午夜十一点四十七分,毕克定独自坐在天启资本总部的地下三层。
这是一间不存在于任何建筑图纸上的密室。四面墙壁由钛合金板材焊接而成,没有窗户,只有一扇需要虹膜加指纹双重认证的合金门。整间屋子只有二十平方米,正中央是一张黑色的碳纤维桌子,桌上嵌着一块四十三寸的曲面屏幕。屏幕是熄灭的,漆黑一片,映出毕克定疲惫的面容。
他已经在这里坐了整整六个小时。
外面的世界正处在一场风暴的中心。天启资本对文森特财团的收购战进入白热化阶段,各大媒体二十四小时滚动报道,交易所的电子屏上数字翻飞,华尔街、伦敦、东京、新加坡的资本巨鳄们都在屏息等待这场世纪商战的最终结局。笑媚娟坐镇指挥中心,替他挡掉了所有电话和来访。她只说了一句——“去吧,外面有我。”毕克定知道这句话的分量。笑媚娟从来不说没有把握的话,她说了外面有她,外面的天就塌不下来。
但里面的天,正沉沉地压在他一个人的肩上。
三天前,卷轴毫无征兆地沉默了。
不是死机,不是休眠,不是任何他能理解的故障。它还在那儿——他能感觉到它,能触摸到它冰冷的金属表面,能用指尖拂过上面那些陌生如星辰的符文。但它不再发光,不再发热,不再有任何反应。那些原本在黑暗中流淌的金色光纹,像干涸的河床一样消失了。无论他怎么呼唤,怎么注入精神能量,它都像一块真正的废铁一样安静。
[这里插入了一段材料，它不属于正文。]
(** Completed in posting order, the tag-matching receive queue is a bounded
    first-in first-out queue.  Over any sequence of posts and completions of the
    oldest request, a post is refused exactly when all blocks are taken, every
    completion returns the entry of its own request, and afterwards each
    outstanding request has its entry and one block of the bitmap, no other block
    being in use; the 32-bit head may wrap. *)
Theorem tm_recv_in_order b k st bf os l h rs :
  0 <= k <= 15 -> tm_spec_run (2 ^ k) ([], 0) os = Some (l, h, rs) ->
  let '(s, rs') := tm_run (tm_init b (2 ^ k) st bf) os in rs' = rs /\ fifo s h l.
Proof.
  intros Hk E. pose proof (tm_init_fifo b k st bf Hk) as H0.
  assert (wqebb_cnt (table (tm_init (T := T) b (2 ^ k) st bf)) = 2 ^ k) as Ec.
  { cbn. apply u16_small. split; [apply Z.pow_nonneg; lia|].
    apply Z.pow_lt_mono_r; lia. }
  rewrite <-Ec in E. destruct (tm_run_spec os _ [] 0 l h rs H0 E). by destruct (tm_run _ os).
Qed.

(** C33: The block bitmap refines a finite set of blocks.  An allocation fails
    exactly when every block is in the set, and otherwise adds a block that was
    not there; an extension adds the following block exactly when it was free; a
    release removes the blocks of its range, cyclically, and no other; an entry
    stored is taken back under any index of its slot, once, and frees its blocks;
    [available_wqebbs], which counts ones over the words, is the number of blocks
    outside the set. *)
Theorem unordered_table_refines (t : UnorderedWqeTable T) :
  table_ok t ->
  (match try_allocate_first t with
   | (t', Some i) => table_ok t' /\ 0 <= i < wqebb_cnt t /\ i ∉ blocks t /\ blocks t' = {[i]} ∪ blocks t
   | (t', None) => t' = t /\ forall j, 0 <= j < wqebb_cnt t -> j ∈ blocks t
   end) /\
  (forall start c, let i := (start + c) mod wqebb_cnt t in
   match try_extend t start c with
   | (t', true) => table_ok t' /\ i ∉ blocks t /\ blocks t' = {[i]} ∪ blocks t
   | (t', false) => t' = t /\ i ∈ blocks t
   end) /\
  (forall start c, 0 <= c ->
   table_ok (release t start c) /\ blocks (release t start c) = blocks t ∖ span t start c) /\
  (forall idx idx' start c x, 0 <= c -> idx mod wqebb_cnt t = idx' mod wqebb_cnt t ->
   let '(t', e) := take (store t idx start c x) idx' in
   e = Some x /\ blocks t' = blocks t ∖ span t start c /\ (take t' idx').2 = None) /\
  available_wqebbs t = wqebb_cnt t - Z.of_nat (size (blocks t)).
Proof.
  intros Hok. split_and!.
  - destruct (try_allocate_first t) as [t' [i|]] eqn:E; [|by apply allocate_none].
    by apply allocate_ok in E as (? & _ & ? & ? & ?).
  - intros start c. pose proof (extend_spec t start c Hok) as H. cbn zeta in *.
    by destruct (try_extend t start c) as [t' []]; destruct H as (? & ?); naive_solver.
  - intros start c Hc. destruct (release_loop_spec start (Z.to_nat c) t 0 Hok) as (? & _ & _ & _ & E).
    rewrite Z.add_0_r, Z2Nat.id in E by lia. done.
  - intros idx idx' start c x Hc Hidx.
    destruct (store_spec t idx start c x Hok) as (Hok1 & E1 & E2 & _ & E3).
    rewrite Hidx, <-E1 in E3. destruct (take_spec _ idx' _ Hok1 E3 Hc) as (t' & -> & H1 & H2 & _ & H3 & H4).
    split_and!; [done|rewrite H4, E2; unfold span; by rewrite E1|].
    unfold take. rewrite land_block, H2, H3 by done.
    rewrite list_lookup_insert_eq by (by eapply lookup_lt_Some). done.
  - by apply available_wqebbs_spec.
Qed.
(** The body of the event loop: [turn] on the requests the server hands out. *)
Definition loop_turn (max_clients : Z) (client_extra_buffer : Z -> option Z) (extra_buf_size : Z)
    (register : Z -> option Z) (requests : list (Token * FsRequest)) (i : Inputs)
    (c : Clients) (d : Daemon) (m : Mem) : option (Clients * Daemon * Mem * list Event) :=
  let c := refresh_clients max_clients client_extra_buffer (pmem_mr d) extra_buf_size register c in
  '(d, m, evs) ← turn (mkInputs (in_responses i) (in_raw i) (in_remote i) (deliver c <$> requests)
                         (in_call i)) d m;
  Some (c, d, m, evs).

(** ** Start *)

(** The daemon before its first turn: rank [rank] of [size], local number [id]; the
    endpoints of the other ranks are numbered in their order. *)
Definition remote_ranks (rank size : Z) : list Z :=
  filter (fun r => r <> rank) (seqZ 0 size).

Definition start_daemon (rank size id per_node : Z) (s : PmemStore) : Daemon :=
  let ranks := remote_ranks rank size in
  mkDaemon (rank * per_node + id) (per_node * size) per_node s ∅
    (list_to_map (zip ranks (seqZ 0 (Z.of_nat (length ranks))))) (1 <? size) [].

(** ** Registrations *)

(** A connected client has a registered buffer from its first turn on, as long as the
    registration succeeds, and keeps the first registration. *)
Lemma register_loop_lookup ctx size register bufs mrs i b :
  bufs !! i = Some b ->
  register_loop ctx size register bufs mrs !! i
    = Some (register_client ctx size register b (mjoin (mrs !! i))).
Proof.
  revert mrs i. induction bufs as [|b0 bufs IH]; intros mrs [|i] H; simplify_eq/=.
  - by destruct mrs.
  - destruct mrs as [|e mrs]; [exact (IH [] i H)|exact (IH mrs i H)].
Qed.

Lemma deliver_connected max bufs size register c t p key req :
  0 <= t < max -> bufs t = Some p -> 0 < size ->
  (mjoin (client_mrs c !! Z.to_nat t) = Some (key, p) \/
   mjoin (client_mrs c !! Z.to_nat t) = None /\ register p = Some key) ->
  deliver (refresh_clients max bufs true size register c) (t, req)
    = (t, Some (p + DATA_AREA_OFFSET), Some (mkMr key (p + DATA_AREA_OFFSET)), req).
Proof.
  intros Ht Hb Hs Hr. unfold deliver, refresh_clients; cbn [extra_buf_ptrs client_mrs].
  assert ((bufs <$> seqZ 0 max) !! Z.to_nat t = Some (Some p)) as E.
  { rewrite list_lookup_fmap, lookup_seqZ_lt by lia. cbn. do 2 f_equal. rewrite <- Hb. f_equal. lia. }
  rewrite (register_loop_lookup _ _ _ _ _ _ _ E), E. cbn [mjoin option_join].
  destruct Hr as [->|[-> Hr]]; cbn; [done|].
  by rewrite (proj2 (Z.ltb_lt 0 size) Hs), Hr.
Qed.

End Daemon.
(* ===== verification/FsProps.v ===== *)
(** * FsProps: clients and daemons of the file system together

    A cluster of daemons with their stores, the memory of the clients and the wiring
    that [main] of [aggfsd.rs] sets up between the daemons.  A request is served by
    the turns of the daemons it visits.  With one daemon per node, what a client
    writes is what any client of any daemon reads.  With more, requests reach the
    wrong daemon; the size of a file, and the capacity of its chunks, are kept on the
    daemons that happen to see them. *)

From S2P Require Import Prelude Rc Store Routing Daemon FsClient.

Module FsProps.
Import Store Routing Daemon FsClient.

(** ** Chunks as byte lists *)

(** The valid bytes of a chunk. *)
Definition contents (s : PmemStore) (ph ci : Z) : list Z :=
  match chunk_table s !! (ph, ci) with
  | Some c => read_bytes (region s) (Z.to_nat (offset c)) (Z.to_nat (valid_len c))
  | None => []
  end.

Lemma chunk_range caps s ph ci c :
  store_ok caps s -> chunk_table s !! (ph, ci) = Some c ->
  0 <= offset c /\ 0 <= valid_len c /\ offset c + valid_len c <= region_len s.
Proof.
  intros Hok Hc. destruct (so_chunk _ _ Hok _ _ Hc) as (cap & _ & H1 & H2 & H3 & _).
  pose proof (so_next _ _ Hok). lia.
Qed.

Lemma length_contents caps s ph ci c :
  store_ok caps s -> chunk_table s !! (ph, ci) = Some c ->
  length (contents s ph ci) = Z.to_nat (valid_len c).
Proof.
  intros Hok Hc. unfold contents. rewrite Hc. apply length_read_bytes.
  destruct (chunk_range _ _ _ _ _ Hok Hc) as (? & ? & ?). unfold region_len in *. lia.
Qed.

(** [read] is a part of the contents. *)
Lemma read_contents caps s ph ci off len :
  store_ok caps s -> 0 <= off ->
  Store.read ph ci off len s = take (Z.to_nat len) (drop (Z.to_nat off) (contents s ph ci)).
Proof.
  intros Hok Ho. unfold Store.read, contents.
  destruct (chunk_table s !! (ph, ci)) as [c|] eqn:Hc; [|by rewrite drop_nil, take_nil].
  destruct (chunk_range _ _ _ _ _ Hok Hc) as (H1 & H2 & H3).
  unfold read_bytes. destruct (valid_len c <=? off) eqn:E; guards.
  - rewrite drop_ge; [by rewrite take_nil|]. rewrite length_take. lia.
  - rewrite skipn_firstn_comm, drop_drop, take_take. f_equal; [lia|]. f_equal. lia.
Qed.

Lemma ptr_contents caps s ph ci off len :
  store_ok caps s -> 0 <= off -> 0 <= len ->
  let '(src, available) := default (None, 0) (ptr_for_chunk_read ph ci off s) in
  let n := Z.min available len in
  let bytes := take (Z.to_nat len) (drop (Z.to_nat off) (contents s ph ci)) in
  Z.of_nat (length bytes) = n /\
  (0 < n -> exists p, src = Some p /\ 0 <= p /\ p + n <= region_len s /\
     read_bytes (region s) (Z.to_nat p) (Z.to_nat n) = bytes).
Proof.
  intros Hok Ho Hl. unfold ptr_for_chunk_read, contents.
  destruct (chunk_table s !! (ph, ci)) as [c|] eqn:Hc; cbn [default id].
  2: { rewrite drop_nil, take_nil. cbn. split; [lia|]. lia. }
  destruct (chunk_range _ _ _ _ _ Hok Hc) as (H1 & H2 & H3).
  assert (length (read_bytes (region s) (Z.to_nat (offset c)) (Z.to_nat (valid_len c)))
          = Z.to_nat (valid_len c)) as Hlen.
  { apply length_read_bytes. unfold region_len in *. lia. }
  destruct (valid_len c <=? off) eqn:E; guards; cbn [default id].
  - rewrite length_take, length_drop, Hlen. split; [lia|]. lia.
  - rewrite length_take, length_drop, Hlen. split; [lia|]. intros Hn.
    exists (offset c + off). split_and!; [done|lia|lia|].
    unfold read_bytes. rewrite skipn_firstn_comm, drop_drop, take_take. f_equal; [lia|]. f_equal. lia.
Qed.

(** What a write does to the contents of the chunks. *)
Lemma write_contents caps s ph ci off data s' :
  store_ok caps s -> 0 <= off -> Store.write ph ci off data s = Some s' ->
  (exists caps', store_ok caps' s') /\ region_len s' = region_len s /\
  (forall i b, data !! i = Some b -> contents s' ph ci !! (Z.to_nat off + i)%nat = Some b) /\
  (forall i b, contents s ph ci !! i = Some b ->
     (i < Z.to_nat off \/ Z.to_nat off + length data <= i)%nat -> contents s' ph ci !! i = Some b) /\
  (forall ph' ci', (ph', ci') <> (ph, ci) -> contents s' ph' ci' = contents s ph' ci').
Proof.
  intros Hok Ho Hw.
  destruct (write_spec caps s ph ci off data s' Hok Ho Hw)
    as (c & cap & Hok' & Hc & Hcap & Hs1 & Hs2 & Hreg & Hk & Hold).
  destruct (so_chunk _ _ Hok' _ _ Hc) as (cap' & A & B & D & F & G). simplify_eq.
  pose proof (so_next _ _ Hok') as Hn.
  assert (region_len s' = region_len s) as Hl.
  { unfold region_len in *. rewrite Hreg. rewrite Hreg in Hn.
    unfold write_bytes in Hn |- *. rewrite !length_app, !length_take, length_drop in *. lia. }
  unfold region_len in Hl, Hn.
  assert (forall i, (i < Z.to_nat (valid_len c))%nat ->
    contents s' ph ci !! i = region s' !! (Z.to_nat (offset c) + i)%nat) as Hlook.
  { intros i Hi. unfold contents. rewrite Hc, lookup_read_bytes by done. f_equal. }
  split_and!; [by eexists|unfold region_len; lia| | |].
  - intros i b Hi. pose proof (lookup_lt_Some _ _ _ Hi). rewrite Hlook by lia.
    rewrite Hreg, lookup_write_bytes by lia. rewrite decide_True by lia.
    rewrite <-Hi. f_equal. lia.
  - intros i b Hi Hout. destruct (chunk_table s !! (ph, ci)) as [c0|] eqn:Hc0; cycle 1.
    { unfold contents in Hi. rewrite Hc0 in Hi. done. }
    destruct (Hold c0 eq_refl) as [E1 E2].
    pose proof (length_contents _ _ _ _ _ Hok Hc0) as Hlc. pose proof (lookup_lt_Some _ _ _ Hi).
    rewrite Hlook by lia. rewrite Hreg, lookup_write_bytes by lia. rewrite decide_False by lia.
    unfold contents in Hi. rewrite Hc0, lookup_read_bytes in Hi by lia. rewrite <-Hi. f_equal. lia.
  - intros ph' ci' Hne. unfold contents. rewrite Hk by done.
    destruct (chunk_table s !! (ph', ci')) as [c'|] eqn:Hc'; [|done].
    assert (chunk_table s' !! (ph', ci') = Some c') as Hc'' by (by rewrite Hk).
    destruct (so_chunk _ _ Hok' _ _ Hc'') as (n' & A' & B' & D' & F' & G').
    pose proof (so_disj _ _ Hok' _ _ _ _ _ _ Hne Hc'' Hc A' Hcap) as Hdis.
    rewrite Hreg. apply read_write_out; lia.
Qed.

(** Room for [k] chunks of [cs] bytes. *)
Definition room (k cs : Z) (s : PmemStore) : Prop := next_offset s + k * cs <= region_len s.

Lemma ensure_total ph ci cap k s :
  0 <= cap -> 0 <= k -> room (k + 1) cap s ->
  exists s' c, ensure_chunk ph ci cap s = Some (s', c) /\ chunk_table s' !! (ph, ci) = Some c /\
    next_offset s' <= next_offset s + cap /\ region s' = region s /\
    (forall p, effective_chunk_size s' p = effective_chunk_size s p).
Proof.
  intros Hc Hk Hr. unfold ensure_chunk. destruct (chunk_table s !! (ph, ci)) as [c|] eqn:E.
  - exists s, c. split_and!; try done. lia.
  - unfold room in Hr. rewrite (proj2 (Z.leb_le _ _)) by nia.
    eexists _, _. split; [done|]. cbn. rewrite lookup_insert_eq. by split_and!.
Qed.

Lemma set_chunk_fields k c s :
  next_offset (set_chunk k c s) = next_offset s /\ region (set_chunk k c s) = region s /\
  forall p, effective_chunk_size (set_chunk k c s) p = effective_chunk_size s p.
Proof. done. Qed.

(** A write inside a chunk goes through while there is room, directly and through
    the region of another daemon. *)
Lemma write_total ph ci off data k s :
  let cap := effective_chunk_size s ph in
  0 <= off -> off + Z.of_nat (length data) <= cap -> 0 <= k -> room (k + 1) cap s ->
  exists s1 dst n s2,
    prepare_write ph ci off s = Some (s1, (dst, n)) /\ Z.of_nat (length data) <= n /\
    commit_write ph ci off (Z.of_nat (length data)) (copy_in dst data s1) = Some s2 /\
    Store.write ph ci off data s = Some s2 /\ next_offset s2 <= next_offset s + cap /\
    (forall p, effective_chunk_size s2 p = effective_chunk_size s p).
Proof.
  intros cap Ho Hlen Hk Hr.
  destruct (ensure_total ph ci cap k s ltac:(lia) Hk Hr) as (s1 & c & E & Hc & Hn & Hreg & He).
  assert (prepare_write ph ci off s = Some (s1, (offset c + off, cap - off))) as Hp.
  { unfold prepare_write. fold cap. rewrite (proj2 (Z.leb_le _ _)) by lia. by rewrite E. }
  assert (exists s2, commit_write ph ci off (Z.of_nat (length data))
            (copy_in (offset c + off) data s1) = Some s2 /\
          next_offset s2 = next_offset s1 /\
          forall p, effective_chunk_size s2 p = effective_chunk_size s1 p) as (s2 & Hcm & Hn2 & He2).
  { unfold commit_write. cbn [copy_in chunk_table]. rewrite Hc. eexists. split; [done|].
    by destruct (_ <? _). }
  exists s1, (offset c + off), (cap - off), s2. split_and!; try done.
  - lia.
  - by eapply rdma_write_is_write; [exact Hp|lia|].
  - lia.
  - intros p. by rewrite He2, He.
Qed.

(** ** The cluster *)

(** All daemons by number, the data areas of the clients' buffers, and the shape of
    the cluster: ranks and daemons per rank. *)
Record World : Type := mkWorld {
  daemons : list Daemon;
  mem : Mem;
  ranks : Z;
  per_node : Z;
}.

Definition set_daemon (g : Z) (d : Daemon) (w : World) : World :=
  mkWorld (<[Z.to_nat g := d]> (daemons w)) (mem w) (ranks w) (per_node w).
Definition set_mem (m : Mem) (w : World) : World :=
  mkWorld (daemons w) m (ranks w) (per_node w).
Definition daemon (w : World) (g : Z) : option Daemon := daemons w !! Z.to_nat g.

(** Where endpoint [ep] of daemon [g] leads: [main] exchanges the connection data of
    daemon [id] of a rank with those of daemon [id] of every other rank. *)
Definition peer (w : World) (g ep : Z) : option Z :=
  r ← remote_ranks (g / per_node w) (ranks w) !! Z.to_nat ep;
  Some (r * per_node w + g mod per_node w).

(** A turn of daemon [g], with its effect on the world. *)
Definition turn_at (g : Z) (i : Inputs) (w : World) : option (World * list Event) :=
  d ← daemon w g;
  '(d, m, evs) ← turn i d (mem w);
  Some (set_mem m (set_daemon g d w), evs).

(** The device moves [len] bytes between a client's data area and the region of
    daemon [g]; nothing outside either. *)
Definition rdma_read (g : Z) (client : ClientMrInfo) (off len : Z) (w : World) : option World :=
  d ← daemon w g;
  area ← mem w !! mr_data_addr client;
  data ← slice area 0 len;
  if decide (0 <= off /\ off + len <= region_len (store d))
  then Some (set_daemon g (set_store (copy_in off data (store d)) d) w) else None.

Definition rdma_write (g : Z) (client : ClientMrInfo) (off len : Z) (w : World) : option World :=
  d ← daemon w g;
  area ← mem w !! mr_data_addr client;
  data ← slice (region (store d)) off (off + len);
  if decide (len <= Z.of_nat (length area))
  then Some (set_mem (<[mr_data_addr client := write_bytes area 0 data]> (mem w)) w) else None.

Definition idle : Inputs := mkInputs [] (fun _ => 1) [] [] (fun _ _ => None).
Definition only_ipc (t : Token) (a : Z) (req : FsRequest) : Inputs :=
  mkInputs [] (fun _ => 1) [] [(t, Some a, Some (mkMr 0 a), req)] (fun _ _ => None).
Definition only_remote (req : RemoteRequest) : Inputs :=
  mkInputs [] (fun _ => 1) [(0, Some 0, Some req)] [] (fun _ _ => None).
Definition rdma_done : Inputs := mkInputs [] (fun _ => 0) [] [] (fun _ _ => None).
Definition only_response (op : PendingOp) (r : RemoteReply) : Inputs :=
  mkInputs [(op, r)] (fun _ => 1) [] [] (fun _ _ => None).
“你在干什么?”毕克定对着那块漆黑的屏幕说,声音在密闭的空间里显得干涩而疲惫,“到底发生什么事了?”
没有回应。屏幕上只有一行字,那行字已经定格了整整三天——系统重启中,请稍候。
“稍候是多久?”他问过这句话至少一百次。每一次,屏幕上的字都纹丝不动。
他靠在椅背上,闭上眼睛。头顶的冷光灯管发出细微的电流声,像一只虫子在耳边振翅。他开始回忆这三天里发生的每一件事,试图从中找到某个被忽略的线索——是不是他做错了什么?是不是他触发了某个不应该碰触的功能?是不是那个“流亡者”留下的东西终于跨越了不知多少光年的距离,追上了他?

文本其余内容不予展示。